» Your goal
Print out the full listing below, word for word.

» Data for processing
(** * The ledger of bank.py: transfers, charges and recurring payments

    A shallow embedding of the request handlers of [src/bank.py] and the
    properties of its ledger.

    - The four tables are lists of rows in insertion order (the order in which
      [.first()] and [.all()] see them); rows are identified by their primary
      key, as the ORM's identity map does.
    - [balance] and [amount] are [Float] columns holding Python floats: they
      are binary64 values here (Rocq's primitive floats), with the rounding of
      [+] and [-], and with NaN and the infinities.
    - A [datetime] is a number of microseconds; the range limit of Python's
      [datetime] (year 9999) is not modelled.
    - A handler takes the session's [user_id], the JSON body and the database,
      and returns its response with the database as its session holds it when
      it returns.  [commit] is the check of the NOT NULL columns when the
      session is committed, and [handle] is a request as the server answers
      it: the handler, then the commit. *)

From Stdlib Require Import ZArith List String Bool Lia Floats.
Import ListNotations.

(* Decimal literals stand for the nearest binary64 value, as in Python. *)
#[local] Set Warnings "-inexact-float".

Local Open Scope string_scope.
Local Open Scope list_scope.
Local Open Scope Z_scope.

(** ** Models *)

Definition datetime := Z.

Module User.
Record t := mk {
  id : Z;
  username : string;
  pin : string;
  created_at : datetime
}.
End User.

Module Account.
Record t := mk {
  id : Z;
  account_number : string;
  account_type : string;
  balance : float;
  user_id : Z;
  created_at : datetime
}.

Definition with_balance (a : t) (b : float) : t :=
  mk (id a) (account_number a) (account_type a) b (user_id a) (created_at a).
End Account.

Module Transaction.
Record t := mk {
  id : Z;
  from_account_id : Z;
  to_account_id : Z;
  amount : float;
  description : string;
  transaction_type : string;
  created_at : datetime
}.
End Transaction.

Module RecurringPayment.
Record t := mk {
  id : Z;
  from_account_id : Z;
  to_account_id : Z;
  amount : float;
  description : string;
  frequency : string;
  is_active : bool;
  next_payment_date : datetime;
  created_at : datetime
}.

Definition with_is_active (p : t) (b : bool) : t :=
  mk (id p) (from_account_id p) (to_account_id p) (amount p) (description p)
     (frequency p) b (next_payment_date p) (created_at p).

Definition with_next_payment_date (p : t) (d : datetime) : t :=
  mk (id p) (from_account_id p) (to_account_id p) (amount p) (description p)
     (frequency p) (is_active p) d (created_at p).
End RecurringPayment.

(** ** The database *)

Record Db := mkDb {
  users : list User.t;
  accounts : list Account.t;
  transactions : list Transaction.t;
  recurring_payments : list RecurringPayment.t
}.

Definition empty_db : Db := mkDb [] [] [] [].

Definition with_accounts (db : Db) (l : list Account.t) : Db :=
  mkDb (users db) l (transactions db) (recurring_payments db).

Definition with_recurring_payments (db : Db) (l : list RecurringPayment.t) : Db :=
  mkDb (users db) (accounts db) (transactions db) l.

(** An autoincremented integer primary key: one more than the largest in use. *)
Definition next_id (ids : list Z) : Z := 1 + fold_right Z.max 0 ids.

(** [Account.query.filter_by(id=...)], [RecurringPayment.query.get(...)] and the
    relationships [payment.from_account], [payment.to_account]. *)
Definition account_by_id (l : list Account.t) (i : Z) : option Account.t :=
  find (fun a => Account.id a =? i) l.

Definition payment_by_id (l : list RecurringPayment.t) (i : Z)
  : option RecurringPayment.t :=
  find (fun p => RecurringPayment.id p =? i) l.

(** [Account.query.filter_by(account_number=..., user_id=...).first()] *)
Definition account_of_user (l : list Account.t) (number : string) (uid : Z)
  : option Account.t :=
  find (fun a => String.eqb (Account.account_number a) number
                 && (Account.user_id a =? uid)) l.

(** [Account.query.filter_by(account_number=...).first()] *)
Definition account_by_number (l : list Account.t) (number : string)
  : option Account.t :=
  find (fun a => String.eqb (Account.account_number a) number) l.

(** [Account.query.filter_by(account_number=..., user_id=...,
    account_type="business").first()] *)
Definition business_account_of_user (l : list Account.t) (number : string)
  (uid : Z) : option Account.t :=
  find (fun a => String.eqb (Account.account_number a) number
                 && (Account.user_id a =? uid)
                 && String.eqb (Account.account_type a) "business") l.

(** [Account.query.filter_by(id=..., user_id=..., account_type="business")
    .first()] *)
Definition business_account_by_id (l : list Account.t) (i uid : Z)
  : option Account.t :=
  find (fun a => (Account.id a =? i) && (Account.user_id a =? uid)
                 && String.eqb (Account.account_type a) "business") l.

(** [Account.query.filter_by(user_id=...).first()] *)
Definition first_account_of (l : list Account.t) (uid : Z) : option Account.t :=
  find (fun a => Account.user_id a =? uid) l.

(** [User.query.filter_by(username=..., pin=...).first()] *)
Definition user_by_credentials (l : list User.t) (username pin : string)
  : option User.t :=
  find (fun u => String.eqb (User.username u) username
                 && String.eqb (User.pin u) pin) l.

(** [User.query.filter_by(username=...).first()] *)
Definition user_by_name (l : list User.t) (username : string) : option User.t :=
  find (fun u => String.eqb (User.username u) username) l.

(** [obj.balance -= amount] and [obj.balance += amount] on the account object
    with primary key [i]: the row is read and written in its current state, so
    two names of one object see each other's writes. *)
Definition balance_sub (i : Z) (amount : float) (l : list Account.t)
  : list Account.t :=
  map (fun a => if Account.id a =? i
                then Account.with_balance a (Account.balance a - amount)%float
                else a) l.

Definition balance_add (i : Z) (amount : float) (l : list Account.t)
  : list Account.t :=
  map (fun a => if Account.id a =? i
                then Account.with_balance a (Account.balance a + amount)%float
                else a) l.

(** ** Requests and responses *)

(** The value of a JSON field that the handlers pass to [float()]. *)
Inductive json_value :=
| JNull                  (* absent, null, false, the empty string, [] or {} *)
| JNumber (x : float)    (* a number (or true): float(x) is x *)
| JNumeric (x : float)   (* a non-empty string that float() parses to x *)
| JText                  (* a non-empty string on which float() raises ValueError *)
| JOther.                (* a non-empty list or object: float() raises TypeError *)

(** Python's truth value: [not v] is [negb (truthy v)]. *)
Definition truthy (v : json_value) : bool :=
  match v with
  | JNull => false
  | JNumber x => negb (x =? 0)%float
  | JNumeric _ | JText | JOther => true
  end.

Definition truthy_str (s : string) : bool := negb (String.eqb s "").

Inductive float_result :=
| FloatOk (x : float)
| ValueError
| TypeError.

(** [float(v)] *)
Definition python_float (v : json_value) : float_result :=
  match v with
  | JNumber x | JNumeric x => FloatOk x
  | JText => ValueError
  | JNull | JOther => TypeError
  end.

Inductive response :=
| Error (status : Z) (error : string)
| ServerError                        (* an exception no handler catches: 500 *)
| RegisterOk (user : User.t) (account : Account.t)
| TransferOk (transaction : Transaction.t) (new_balance : float)
| ChargeOk (transaction : Transaction.t) (business_new_balance : float)
| RecurringCreated (recurring_payment : RecurringPayment.t)
| RecurringCancelled
| RecurringProcessed (processed failed : nat).

(** [timedelta(weeks=w, days=d)] in microseconds. *)
Definition timedelta (weeks days : Z) : Z := (7 * weeks + days) * 86400000000.

(** ** register *)

Record register_data := {
  reg_username : string;
  reg_pin : string;
  reg_account_type : string      (* data.get("account_type", "personal") *)
}.

Definition is_digit (c : Ascii.ascii) : bool :=
  let n := Ascii.nat_of_ascii c in (48 <=? n)%nat && (n <=? 57)%nat.

Fixpoint isdigit_chars (s : string) : bool :=
  match s with
  | EmptyString => true
  | String c s' => is_digit c && isdigit_chars s'
  end.

(** [pin.isdigit()] *)
Definition isdigit (s : string) : bool := truthy_str s && isdigit_chars s.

» Task result
(** * The ledger of bank.py: transfers, charges and recurring payments

    A shallow embedding of the request handlers of [src/bank.py] and the
    properties of its ledger.

    - The four tables are lists of rows in insertion order (the order in which
      [.first()] and [.all()] see them); rows are identified by their primary
      key, as the ORM's identity map does.
    - [balance] and [amount] are [Float] columns holding Python floats: they
      are binary64 values here (Rocq's primitive floats), with the rounding of
      [+] and [-], and with NaN and the infinities.
    - A [datetime] is a number of microseconds; the range limit of Python's
      [datetime] (year 9999) is not modelled.
    - A handler takes the session's [user_id], the JSON body and the database,
      and returns its response with the database as its session holds it when
      it returns.  [commit] is the check of the NOT NULL columns when the
      session is committed, and [handle] is a request as the server answers
      it: the handler, then the commit. *)

From Stdlib Require Import ZArith List String Bool Lia Floats.
Import ListNotations.

(* Decimal literals stand for the nearest binary64 value, as in Python. *)
#[local] Set Warnings "-inexact-float".

Local Open Scope string_scope.
Local Open Scope list_scope.
Local Open Scope Z_scope.

(** ** Models *)

Definition datetime := Z.

Module User.
Record t := mk {
  id : Z;
  username : string;
  pin : string;
  created_at : datetime
}.
End User.

Module Account.
Record t := mk {
  id : Z;
  account_number : string;
  account_type : string;
  balance : float;
  user_id : Z;
  created_at : datetime
}.

Definition with_balance (a : t) (b : float) : t :=
  mk (id a) (account_number a) (account_type a) b (user_id a) (created_at a).
End Account.

Module Transaction.
Record t := mk {
  id : Z;
  from_account_id : Z;
  to_account_id : Z;
  amount : float;
  description : string;
  transaction_type : string;
  created_at : datetime
}.
End Transaction.

Module RecurringPayment.
Record t := mk {
  id : Z;
  from_account_id : Z;
  to_account_id : Z;
  amount : float;
  description : string;
  frequency : string;
  is_active : bool;
  next_payment_date : datetime;
  created_at : datetime
}.

Definition with_is_active (p : t) (b : bool) : t :=
  mk (id p) (from_account_id p) (to_account_id p) (amount p) (description p)
     (frequency p) b (next_payment_date p) (created_at p).

Definition with_next_payment_date (p : t) (d : datetime) : t :=
  mk (id p) (from_account_id p) (to_account_id p) (amount p) (description p)
     (frequency p) (is_active p) d (created_at p).
End RecurringPayment.

(** ** The database *)

Record Db := mkDb {
  users : list User.t;
  accounts : list Account.t;
  transactions : list Transaction.t;
  recurring_payments : list RecurringPayment.t
}.

Definition empty_db : Db := mkDb [] [] [] [].

Definition with_accounts (db : Db) (l : list Account.t) : Db :=
  mkDb (users db) l (transactions db) (recurring_payments db).

Definition with_recurring_payments (db : Db) (l : list RecurringPayment.t) : Db :=
  mkDb (users db) (accounts db) (transactions db) l.

(** An autoincremented integer primary key: one more than the largest in use. *)
Definition next_id (ids : list Z) : Z := 1 + fold_right Z.max 0 ids.

(** [Account.query.filter_by(id=...)], [RecurringPayment.query.get(...)] and the
    relationships [payment.from_account], [payment.to_account]. *)
Definition account_by_id (l : list Account.t) (i : Z) : option Account.t :=
  find (fun a => Account.id a =? i) l.

Definition payment_by_id (l : list RecurringPayment.t) (i : Z)
  : option RecurringPayment.t :=
  find (fun p => RecurringPayment.id p =? i) l.

(** [Account.query.filter_by(account_number=..., user_id=...).first()] *)
Definition account_of_user (l : list Account.t) (number : string) (uid : Z)
  : option Account.t :=
  find (fun a => String.eqb (Account.account_number a) number
                 && (Account.user_id a =? uid)) l.

(** [Account.query.filter_by(account_number=...).first()] *)
Definition account_by_number (l : list Account.t) (number : string)
  : option Account.t :=
  find (fun a => String.eqb (Account.account_number a) number) l.

(** [Account.query.filter_by(account_number=..., user_id=...,
    account_type="business").first()] *)
Definition business_account_of_user (l : list Account.t) (number : string)
  (uid : Z) : option Account.t :=
  find (fun a => String.eqb (Account.account_number a) number
                 && (Account.user_id a =? uid)
                 && String.eqb (Account.account_type a) "business") l.

(** [Account.query.filter_by(id=..., user_id=..., account_type="business")
    .first()] *)
Definition business_account_by_id (l : list Account.t) (i uid : Z)
  : option Account.t :=
  find (fun a => (Account.id a =? i) && (Account.user_id a =? uid)
                 && String.eqb (Account.account_type a) "business") l.

(** [Account.query.filter_by(user_id=...).first()] *)
Definition first_account_of (l : list Account.t) (uid : Z) : option Account.t :=
  find (fun a => Account.user_id a =? uid) l.

(** [User.query.filter_by(username=..., pin=...).first()] *)
Definition user_by_credentials (l : list User.t) (username pin : string)
  : option User.t :=
  find (fun u => String.eqb (User.username u) username
                 && String.eqb (User.pin u) pin) l.

(** [User.query.filter_by(username=...).first()] *)
Definition user_by_name (l : list User.t) (username : string) : option User.t :=
  find (fun u => String.eqb (User.username u) username) l.

(** [obj.balance -= amount] and [obj.balance += amount] on the account object
    with primary key [i]: the row is read and written in its current state, so
    two names of one object see each other's writes. *)
Definition balance_sub (i : Z) (amount : float) (l : list Account.t)
  : list Account.t :=
  map (fun a => if Account.id a =? i
                then Account.with_balance a (Account.balance a - amount)%float
                else a) l.

Definition balance_add (i : Z) (amount : float) (l : list Account.t)
  : list Account.t :=
  map (fun a => if Account.id a =? i
                then Account.with_balance a (Account.balance a + amount)%float
                else a) l.

(** ** Requests and responses *)

(** The value of a JSON field that the handlers pass to [float()]. *)
Inductive json_value :=
| JNull                  (* absent, null, false, the empty string, [] or {} *)
| JNumber (x : float)    (* a number (or true): float(x) is x *)
| JNumeric (x : float)   (* a non-empty string that float() parses to x *)
| JText                  (* a non-empty string on which float() raises ValueError *)
| JOther.                (* a non-empty list or object: float() raises TypeError *)

(** Python's truth value: [not v] is [negb (truthy v)]. *)
Definition truthy (v : json_value) : bool :=
  match v with
  | JNull => false
  | JNumber x => negb (x =? 0)%float
  | JNumeric _ | JText | JOther => true
  end.

Definition truthy_str (s : string) : bool := negb (String.eqb s "").

Inductive float_result :=
| FloatOk (x : float)
| ValueError
| TypeError.

(** [float(v)] *)
Definition python_float (v : json_value) : float_result :=
  match v with
  | JNumber x | JNumeric x => FloatOk x
  | JText => ValueError
  | JNull | JOther => TypeError
  end.

Inductive response :=
| Error (status : Z) (error : string)
| ServerError                        (* an exception no handler catches: 500 *)
| RegisterOk (user : User.t) (account : Account.t)
| TransferOk (transaction : Transaction.t) (new_balance : float)
| ChargeOk (transaction : Transaction.t) (business_new_balance : float)
| RecurringCreated (recurring_payment : RecurringPayment.t)
| RecurringCancelled
| RecurringProcessed (processed failed : nat).

(** [timedelta(weeks=w, days=d)] in microseconds. *)
Definition timedelta (weeks days : Z) : Z := (7 * weeks + days) * 86400000000.

(** ** register *)

Record register_data := {
  reg_username : string;
  reg_pin : string;
  reg_account_type : string      (* data.get("account_type", "personal") *)
}.

Definition is_digit (c : Ascii.ascii) : bool :=
  let n := Ascii.nat_of_ascii c in (48 <=? n)%nat && (n <=? 57)%nat.

Fixpoint isdigit_chars (s : string) : bool :=
  match s with
  | EmptyString => true
  | String c s' => is_digit c && isdigit_chars s'
  end.

(** [pin.isdigit()] *)
Definition isdigit (s : string) : bool := truthy_str s && isdigit_chars s.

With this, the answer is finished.